◆ ACTIVITY ◆
Scan the following data for lines with "Abbreviation" and state how many there are, as a number only.

◆ Dataset entries ◆
(** The callable attributes of a [FeatureDetector] whose name starts with
    [has_], each as what calling it without arguments does.  The two
    dispatch methods are among them: called without their argument they
    raise [TypeError]. *)
Definition methods : list (string * M bool) :=
  [ ("has_requirements", raise TypeError);
    ("has_requirement", raise TypeError);
    ("has_csdr", has_csdr);
    ("has_nmux", has_nmux);
    ("has_perseustest", has_perseustest);
    ("has_digiham", has_digiham);
    ("has_rtl_connector", has_rtl_connector);
    ("has_rtl_tcp_connector", has_rtl_tcp_connector);
    ("has_soapy_connector", has_soapy_connector);
    ("has_soapy_rtl_sdr", has_soapy_rtl_sdr);
    ("has_soapy_sdrplay", has_soapy_sdrplay);
    ("has_soapy_airspy", has_soapy_airspy);
    ("has_soapy_airspyhf", has_soapy_airspyhf);
    ("has_soapy_afedri", has_soapy_afedri);
    ("has_soapy_lime_sdr", has_soapy_lime_sdr);
    ("has_soapy_pluto_sdr", has_soapy_pluto_sdr);
    ("has_soapy_remote", has_soapy_remote);
    ("has_soapy_uhd", has_soapy_uhd);
    ("has_soapy_radioberry", has_soapy_radioberry);
    ("has_soapy_hackrf", has_soapy_hackrf);
    ("has_soapy_fcdpp", has_soapy_fcdpp);
    ("has_soapy_bladerf", has_soapy_bladerf);
    ("has_m17_demod", has_m17_demod);
    ("has_direwolf", has_direwolf);
    ("has_wsjtx", has_wsjtx);
    ("has_wsjtx_2_3", has_wsjtx_2_3);
    ("has_wsjtx_2_4", has_wsjtx_2_4);
    ("has_msk144decoder", has_msk144decoder);
    ("has_js8", has_js8);
    ("has_js8py", has_js8py);
    ("has_alsa", has_alsa);
    ("has_rockprog", has_rockprog);
    ("has_freedv_rx", has_freedv_rx);
    ("has_dream", has_dream);
    ("has_sddc_connector", has_sddc_connector);
    ("has_soapy_sddc", has_soapy_sddc);
    ("has_hpsdr_connector", has_hpsdr_connector);
    ("has_runds_connector", has_runds_connector);
    ("has_codecserver_ambe", has_codecserver_ambe);
    ("has_dump1090", has_dump1090);
    ("has_rtl_433", has_rtl_433);
    ("has_dumphfdl", has_dumphfdl);
    ("has_dumpvdl2", has_dumpvdl2);
    ("has_redsea", has_redsea);
    ("has_csdreti", has_csdreti);
    ("has_dablin", has_dablin);
    ("has_paho_mqtt", has_paho_mqtt) ].

Definition _get_requirement_method (requirement : string) : option (M bool) :=
  let methodname := "has_" +:+ requirement in
  dict_get methods methodname.

Definition has_requirement (requirement : string) : M bool :=
  emit (EvHasRequirement requirement) ;;
  let! hit := FeatureCache_has requirement in
  if hit then FeatureCache_get requirement
  else
    let method := _get_requirement_method requirement in
    let! result :=
      match method with
      | Some method => emit (EvMethod ("has_" +:+ requirement)) ;; method
      | None =>
          logger_error ("detection of requirement " +:+ requirement
                        +:+ " not implement. please fix in code!") ;;
          ret false
      end in
    FeatureCache_set requirement result ;;
    ret result.

(** The loop of [has_requirements], entered with the current [passed]:
    [passed = passed and self.has_requirement(requirement)]. *)
Fixpoint has_requirements_from (passed : bool) (requirements : list string) : M bool :=
  match requirements with
  | [] => ret passed
  | requirement :: rest =>
      let! passed' := (if passed then has_requirement requirement else ret false) in
      has_requirements_from passed' rest
  end.

Definition has_requirements (requirements : list string) : M bool :=
  has_requirements_from true requirements.

Definition get_requirements (feature : string) : M (list string) :=
  match dict_get features feature with
  | Some requirements => ret requirements
  | None =>
      raise (UnknownFeatureException
               ("Feature " +:+ dquote +:+ feature +:+ dquote +:+ " is not known."))
  end.

Definition is_available (feature : string) : M bool :=
  let! requirements := get_requirements feature in
  has_requirements requirements.

Definition get_failed_requirements (feature : string) : M (list string) :=
  let! requirements := get_requirements feature in
  let! results :=
    mapM (fun req => let! ok := has_requirement req in ret (req, ok)) requirements in
  ret (map fst (filter (fun p => negb (snd p)) results)).

End FeatureDetector.

Arguments wait_loop budget command process n w : simpl nomatch.
(** * Integer-point scanning (isl_scan.c) and identifier interning (isl_id.c)

    A shallow embedding of the two C files of the isl copy shipped with
    cloog-0.18.0, and the properties of them that the specification states.

    Conventions of the embedding:
    - an [isl_int] is a [Z]; a C [int] result is a [Z] ([0] success,
      [-1] failure);
    - a pointer result that may be [NULL] is an [option];
    - an [isl_vec] is the list of its elements, an [isl_mat] the list of
      its rows;
    - the simplex tableau, basis reduction and the set operations live in
      other files of isl; they are an interface ([Tableau]) the scan is
      written against;
    - the [while] loop of [isl_basic_set_scan] is a step function iterated
      under a fuel bound. *)

From Stdlib Require Import ZArith Lia Bool.
From stdpp Require Import base list option numbers strings gmap.

Local Open Scope Z_scope.

Module Scan.

Abbreviation isl_vec := (list Z).
Abbreviation isl_mat := (list (list Z)).

(** ** Counter callbacks *)

(** [struct isl_counter]: the [callback] prefix is carried by the
    constructor of [isl_scan_callback] below. *)
Record isl_counter := mk_counter { count : Z; max : Z }.

(** [isl_vec_free] is recorded in a ledger of released vectors. *)
Definition isl_vec_free (sample : isl_vec) (ledger : list isl_vec) : list isl_vec :=
  sample :: ledger.

Record counter_result := mk_counter_result {
  cr_counter : isl_counter;
  cr_released : list isl_vec;
  cr_ret : Z
}.

Definition increment_counter (cnt : isl_counter) (sample : isl_vec) : counter_result :=
  let cnt := mk_counter (count cnt + 1) (max cnt) in
  let released := isl_vec_free sample [] in
  if (max cnt =? 0) || (count cnt <? max cnt)
  then mk_counter_result cnt released 0
  else mk_counter_result cnt released (-1).
(** * last30days-skill: the multi-source search orchestration core

    A shallow embedding of the Python modules

      - [scripts/lib/date_detect.py]   (date signal extractor, range filter)
      - [scripts/lib/mcp_client.py]    (JSON-RPC protocol client)
      - [scripts/lib/claude_mcp.py]    (host-environment MCP wrapper)
      - [scripts/lib/hybrid_search.py] (fan-out orchestrator, date post-processing)
      - [scripts/lib/openai_reddit.py] and [scripts/lib/searxng.py]
        (provider response normalizers)

    Python values are modelled by [pyval]; a Python [str] is a [string] of
    ASCII characters; a call that can raise returns a [result]; the clock, the
    process environment and the pipes are passed explicitly. *)

From stdpp Require Import gmap strings list fin_maps pretty.
From Stdlib Require Import ZArith QArith Ascii Lia Lqa.

Set Warnings "-register-all".
Local Open Scope Z_scope.

(** ** Python values *)

(** A Python [float]: the comparisons of the code are exact on the rationals
    that the finite doubles denote. *)
Inductive pyfloat :=
  | FNaN
  | FInf (negative : bool)
  | FFin (q : Q).

(** What [json.loads] produces and what item dictionaries hold.  A [dict] is
    an association list, looked up from the left. *)
Inductive pyval :=
  | PNone
  | PBool (b : bool)
  | PInt (z : Z)
  | PFloat (f : pyfloat)
  | PStr (s : string)
  | PList (l : list pyval)
  | PDict (d : list (string * pyval)).
(** * ChargeStatsReporter: charge-session and voltage-tier telemetry

    A shallow embedding of [pixelstats/ChargeStatsReporter.cpp] and the
    properties of its parsing, merging and throttling logic.

    Layout:
    - [Scanf]: the fragment of C's [sscanf] the reporter relies on;
    - [Lines]: [std::getline] over an in-memory stream;
    - the atoms, the environment and the mutable world of the reporter;
    - the member functions, in the order of the source;
    - [Sample]: an environment in which the reporter can be run;
    - the vocabulary in which the properties are stated;
    - the properties. *)

From Stdlib Require Import ZArith Lia Ascii String List Bool.
From stdpp Require Import base tactics option list gmap strings.

Local Open Scope string_scope.
Local Open Scope list_scope.
Local Open Scope Z_scope.

(** ** The [sscanf] fragment

    Only the directives that occur in the reporter's format strings are
    modelled: white space, ordinary characters, [%d], [%x] and [%f].  The
    behaviour follows the C standard as implemented by the platform's C
    library (a BSD-derived scanner): a white-space directive skips any amount
    of input white space, a conversion skips leading white space itself, and
    the call returns the number of conversions assigned, or [EOF] (-1) when
    the input ends before the first conversion.

    Outside the model: conversions longer than the scanner's internal buffer
    (512 characters), and the [inf], [nan] and hexadecimal spellings accepted
    by [%f]. *)
Module Scanf.

Inductive directive : Type :=
| DSpace                (* white space in the format *)
| DChar (c : ascii)     (* an ordinary character *)
| DInt                  (* %d *)
| DHex                  (* %x *)
| DFloat.               (* %f *)

(** What a conversion stores.  A [%d] or [%x] target is an [int32_t]; the
    target of [%f] is a [float], kept here as the decimal text that was
    matched (binary32 rounding is not modelled). *)
Inductive scanval : Type :=
| VInt (z : Z)
| VFloat (text : string).

Definition code (c : ascii) : Z := Z.of_N (N_of_ascii c).

(** [isspace] in the C locale. *)
Definition isspace (c : ascii) : bool :=
  (code c =? 32) || ((9 <=? code c) && (code c <=? 13)).

Definition digit (c : ascii) : option Z :=
  if (48 <=? code c) && (code c <=? 57) then Some (code c - 48) else None.

Definition xdigit (c : ascii) : option Z :=
  if (48 <=? code c) && (code c <=? 57) then Some (code c - 48)
  else if (97 <=? code c) && (code c <=? 102) then Some (code c - 87)
  else if (65 <=? code c) && (code c <=? 70) then Some (code c - 55)
  else None.

(** The argument of [sscanf] is [s.c_str()]: the text up to the first NUL. *)
Fixpoint c_str (s : string) : string :=
  match s with
  | EmptyString => EmptyString
  | String c r => if code c =? 0 then EmptyString else String c (c_str r)
  end.

Fixpoint skip_space (s : string) : string :=
  match s with
  | String c r => if isspace c then skip_space r else s
  | EmptyString => s
  end.

(** Reads the longest run of digits of the given kind: the accumulated
    value in the given base, how many digits were read, and the rest. *)
Fixpoint digits (dv : ascii -> option Z) (base : Z) (s : string) (acc : Z) (n : nat)
  : Z * nat * string :=
  match s with
  | String c r =>
      match dv c with
      | Some d => digits dv base r (acc * base + d) (S n)
      | None => (acc, n, s)
      end
  | EmptyString => (acc, n, s)
  end.

(** The text of the longest run of decimal digits, and the rest. *)
Fixpoint digit_run (s : string) : string * string :=
  match s with
  | String c r =>
      match digit c with
      | Some _ => let '(d, r') := digit_run r in (String c d, r')
      | None => (EmptyString, s)
      end
  | EmptyString => (EmptyString, s)
  end.

Definition sign (s : string) : bool * string * string :=
  match s with
  | String "-" r => (true, "-", r)
  | String "+" r => (false, "+", r)
  | _ => (false, "", s)
  end.

(** Storing through an [int*]: the value is reduced to 32 bits, two's
    complement. *)
Definition wrap32 (z : Z) : Z := (z + 2^31) mod 2^32 - 2^31.

(** [strtoimax] saturates at the bounds of [intmax_t]. *)
Definition clamp_imax (z : Z) : Z := Z.max (- 2^63) (Z.min (2^63 - 1) z).

(** [strtoumax] negates in 64 bits and saturates the magnitude. *)
Definition clamp_umax (neg : bool) (m : Z) : Z :=
  if 2^64 - 1 <? m then 2^64 - 1 else if neg then - m else m.

Inductive conv_result : Type :=
| InputFailure
| MatchFailure
| Converted (v : scanval) (rest : string).

Definition conv_d (s : string) : conv_result :=
  match skip_space s with
  | EmptyString => InputFailure
  | s1 =>
      let '(neg, _, s2) := sign s1 in
      let '(m, n, rest) := digits digit 10 s2 0 0%nat in
      match n with
      | O => MatchFailure
      | _ => Converted (VInt (wrap32 (clamp_imax (if neg then - m else m)))) rest
      end
  end.

(** After the optional sign, [0x] or [0X] is a prefix when a hexadecimal
    digit follows; otherwise the [0] alone is the number and the [x] stays
    in the input. *)
Definition hex_body (s : string) : string :=
  match s with
  | String "0" (String x (String h r)) =>
      if ((code x =? 120) || (code x =? 88)) && bool_decide (is_Some (xdigit h))
      then String h r else s
  | _ => s
  end.
(** [joinRoom(req, res)] with [req.params = { email, code }]; reading a
    property of a missing object is caught as status 500. *)
Definition joinRoom (email code : string) (st : State) : JoinAnswer :=
  if negb (truthy email) || negb (truthy code) then
    JoinError 400 "Email and meeting code are required"
  else if negb (emailRegex_test email) then
    JoinError 400 "Invalid email format"
  else
    match rooms st !! toUpperCase code with
    | None =>
        JoinError 404 "Meeting room not found. Please check the meeting code."
    | Some room =>
        match heap st !! room with
        | None => JoinError 500 "Internal server error"
        | Some this =>
            let MAX_PARTICIPANTS := 50%nat in
            if (MAX_PARTICIPANTS <=? JSSet.size (Room.participants this))%nat
            then
              JoinError 403
                "Meeting room is full. Maximum participants reached."
            else
              JoinOk
                {| roomCode := toUpperCase code;
                   roomId := Room.id this;
                   participantCount := JSSet.size (Room.participants this);
                   createdAt := Room.createdAt this;
                   userEmail := email;
                   canJoin := true |}
                "Room found. Ready to join."
        end
    end.
End RoomController.

(** ** Sample data and runs *)

(** A history of exactly 100 messages, numbered by their time. *)
Definition hundred_messages : list Message.t :=
  map (λ n, Message.mk (Z.of_nat n, 0) "hello" "a@x.com" (Z.of_nat n))
    (seq 0 100).

(** Fifty distinct handles. *)
Definition fifty_handles : list string :=
  map (λ n, String (ascii_of_nat n) "") (seq 65 50).

(** [a@x.com] joins room "abc" on socket "s1", then the transport closes. *)
Definition joined_then_closed : list (Z * Event) :=
  [ (0, Connection "s1");
    (10, JoinRoom "s1" "abc" "a@x.com");
    (1000, TransportClose "s1") ].

(** The same, and the identity comes back on a new socket "s2" two seconds
    after the close; the grace continuation of "s1" runs when due. *)
Definition reconnect_within_grace : list (Z * Event) :=
  joined_then_closed ++
  [ (1010, TimerFires 0);      (* room-participants for "s1"  *)
    (1510, TimerFires 0);      (* user-joined for "s1"        *)
    (2900, Connection "s2");
    (3000, JoinRoom "s2" "abc" "a@x.com");
    (4000, TimerFires 1);      (* room-participants for "s2"  *)
    (4500, TimerFires 1);      (* user-joined for "s2"        *)
    (6000, TimerFires 0) ].    (* grace continuation of "s1"  *)

(** A page load of the join route for a new code, followed by two sweeps,
    a chat message to the room and a third sweep; no socket ever joins. *)
Definition page_load_then_sweeps : list (Z * Event) :=
  [ (0, HttpJoin "a@x.com" "abc");
    (300000, SweepTick);
    (600000, SweepTick);
    (600001, Connection "s1");
    (600002, ChatMessage "s1" "anyone?" "a@x.com" "abc" 7);
    (900000, SweepTick) ].

(** [a@x.com] is bound to "s1" and a second socket "s2" is connected. *)
Definition two_sockets : list (Z * Event) :=
  [ (0, Connection "s1");
    (10, JoinRoom "s1" "abc" "a@x.com");
    (20, Connection "s2") ].



(** The states a timed trace goes through, the first one included. *)
Fixpoint states (tr : list (Z * Event)) (st : State) : list State :=
  st :: match tr with
        | [] => []
        | (now, ev) :: tr' => states tr' (handle now ev st)
        end.

(** Fifty sockets fill room "abc" and their join timers run; a socket
    "late" asks to join and is refused, the Room being full; the fifty
    leave, their grace continuations run, and a sweep deletes the Room. *)
Definition full_room_emptied : list (Z * Event) :=
  flat_map
    (λ s, [(0, Connection s); (10, JoinRoom s "abc" (s ++ "@x.com")%string)])
    fifty_handles
  ++ replicate 100 (2000, TimerFires 0)
  ++ [ (2100, Connection "late"); (2200, JoinRoom "late" "abc" "z@x.com") ]
  ++ map (λ s, (3000, TransportClose s)) fifty_handles
  ++ replicate 50 (8000, TimerFires 0)
  ++ [ (300000, SweepTick) ].

(** The socket "late" closes, its grace continuation runs when due, and the
    next sweep comes. *)
Definition late_socket_leaves : list (Z * Event) :=
  [ (300200, TransportClose "late");
    (305200, TimerFires 0);
    (600000, SweepTick) ].

(** * Properties *)

(** ** Strings and sets *)

Lemma upper_ascii_idem c : upper_ascii (upper_ascii c) = upper_ascii c.
Proof. by destruct c as [[] [] [] [] [] [] [] []]. Qed.

Section text.
Implicit Types (c d : ascii) (s t ch : string) (l : list string).

Lemma append_cons c s t : (String c s +:+ t) = String c (s +:+ t).
Proof. reflexivity. Qed.

Lemma append_nil_l s : ("" +:+ s) = s.
Proof. reflexivity. Qed.

Lemma append_nil_r s : (s +:+ "") = s.
Proof. induction s as [|c s IH]; [done|]. by rewrite append_cons, IH. Qed.

Lemma append_assoc s t u : ((s +:+ t) +:+ u) = (s +:+ (t +:+ u)).
Proof. induction s as [|c s IH]; [done|]. by rewrite !append_cons, IH. Qed.

Lemma join_cons s l : join (s :: l) = (s +:+ join l).
Proof. reflexivity. Qed.

Lemma join_app l1 l2 : join (l1 ++ l2) = (join l1 +:+ join l2).
Proof.
  induction l1 as [|s l1 IH]; [done|]. simpl. by rewrite IH, append_assoc.
Qed.

Lemma codePoints_nil_inv s : codePoints s = [] → s = "".
Proof.
  destruct s as [|c s]; [done|]. simpl.
  destruct (codePoints s) as [|ch rest]; [done|].
  by destruct (startsWithContinuation ch).
Qed.

(** Splitting loses nothing. *)
Lemma join_codePoints s : join (codePoints s) = s.
Proof.
  induction s as [|c s IH]; [done|]. simpl.
  destruct (codePoints s) as [|ch rest] eqn:E.
  - by apply codePoints_nil_inv in E as ->.
  - simpl in IH.
    destruct (startsWithContinuation ch); simpl;
      by rewrite ?append_cons, ?append_nil_l, IH.
Qed.

Lemma codePoints_head s ch rest :
  codePoints s = ch :: rest →
  startsWithContinuation ch = startsWithContinuation s.
Proof.
  destruct s as [|c s]; [done|]. simpl.
  destruct (codePoints s) as [|ch' rest']; [by intros [= <- <-]|].
  destruct (startsWithContinuation ch'); by intros [= <- <-].
Qed.

Lemma codePoints_app s t :
  startsWithContinuation t = false →
  codePoints (s +:+ t) = codePoints s ++ codePoints t.
Proof.
  intros Ht. induction s as [|c s IH]; [done|].
  rewrite append_cons. simpl. rewrite IH.
  destruct (codePoints s) as [|ch rest] eqn:E; simpl;
    [|by destruct (startsWithContinuation ch)].
  destruct (codePoints t) as [|ch' rest'] eqn:Et; [done|].
  by rewrite (codePoints_head _ _ _ Et), Ht.
Qed.

Lemma codePoints_one c tl :
  allContinuation tl = true → codePoints (String c tl) = [String c tl].
Proof.
  revert c. induction tl as [|d tl IH]; intros c Htl; [done|].
  simpl in Htl. apply andb_true_iff in Htl as [Hd Htl].
  change (codePoints (String c (String d tl)))
    with (match codePoints (String d tl) with
          | ch :: rest =>
              if startsWithContinuation ch then String c ch :: rest
              else String c EmptyString :: ch :: rest
          | [] => [String c EmptyString]
          end).
  rewrite (IH d Htl). simpl. by rewrite Hd.
Qed.

Lemma codePoints_each s : Forall oneCodePoint (codePoints s).
Proof.
  induction s as [|c s IH]; [constructor|]. simpl.
  destruct (codePoints s) as [|ch rest].
  { repeat constructor. by exists c, "". }
  apply Forall_cons in IH as [(d & tl & -> & Htl) Hrest]. simpl.
  destruct (isContinuation d) eqn:Hd.
  - constructor; [|done]. exists c, (String d tl). simpl. by rewrite Hd.
  - constructor; [by exists c, ""|]. constructor; [|done]. by exists d, tl.
Qed.

Lemma codePoints_tail s :
  Forall (λ ch, startsWithContinuation ch = false) (tail (codePoints s)).
Proof.
  induction s as [|c s IH]; [constructor|]. simpl.
  destruct (codePoints s) as [|ch rest] eqn:E; [constructor|].
  simpl in IH. destruct (startsWithContinuation ch) eqn:H; simpl; [done|].
  by constructor.
Qed.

◆ WRITTEN SOLUTION ◆
2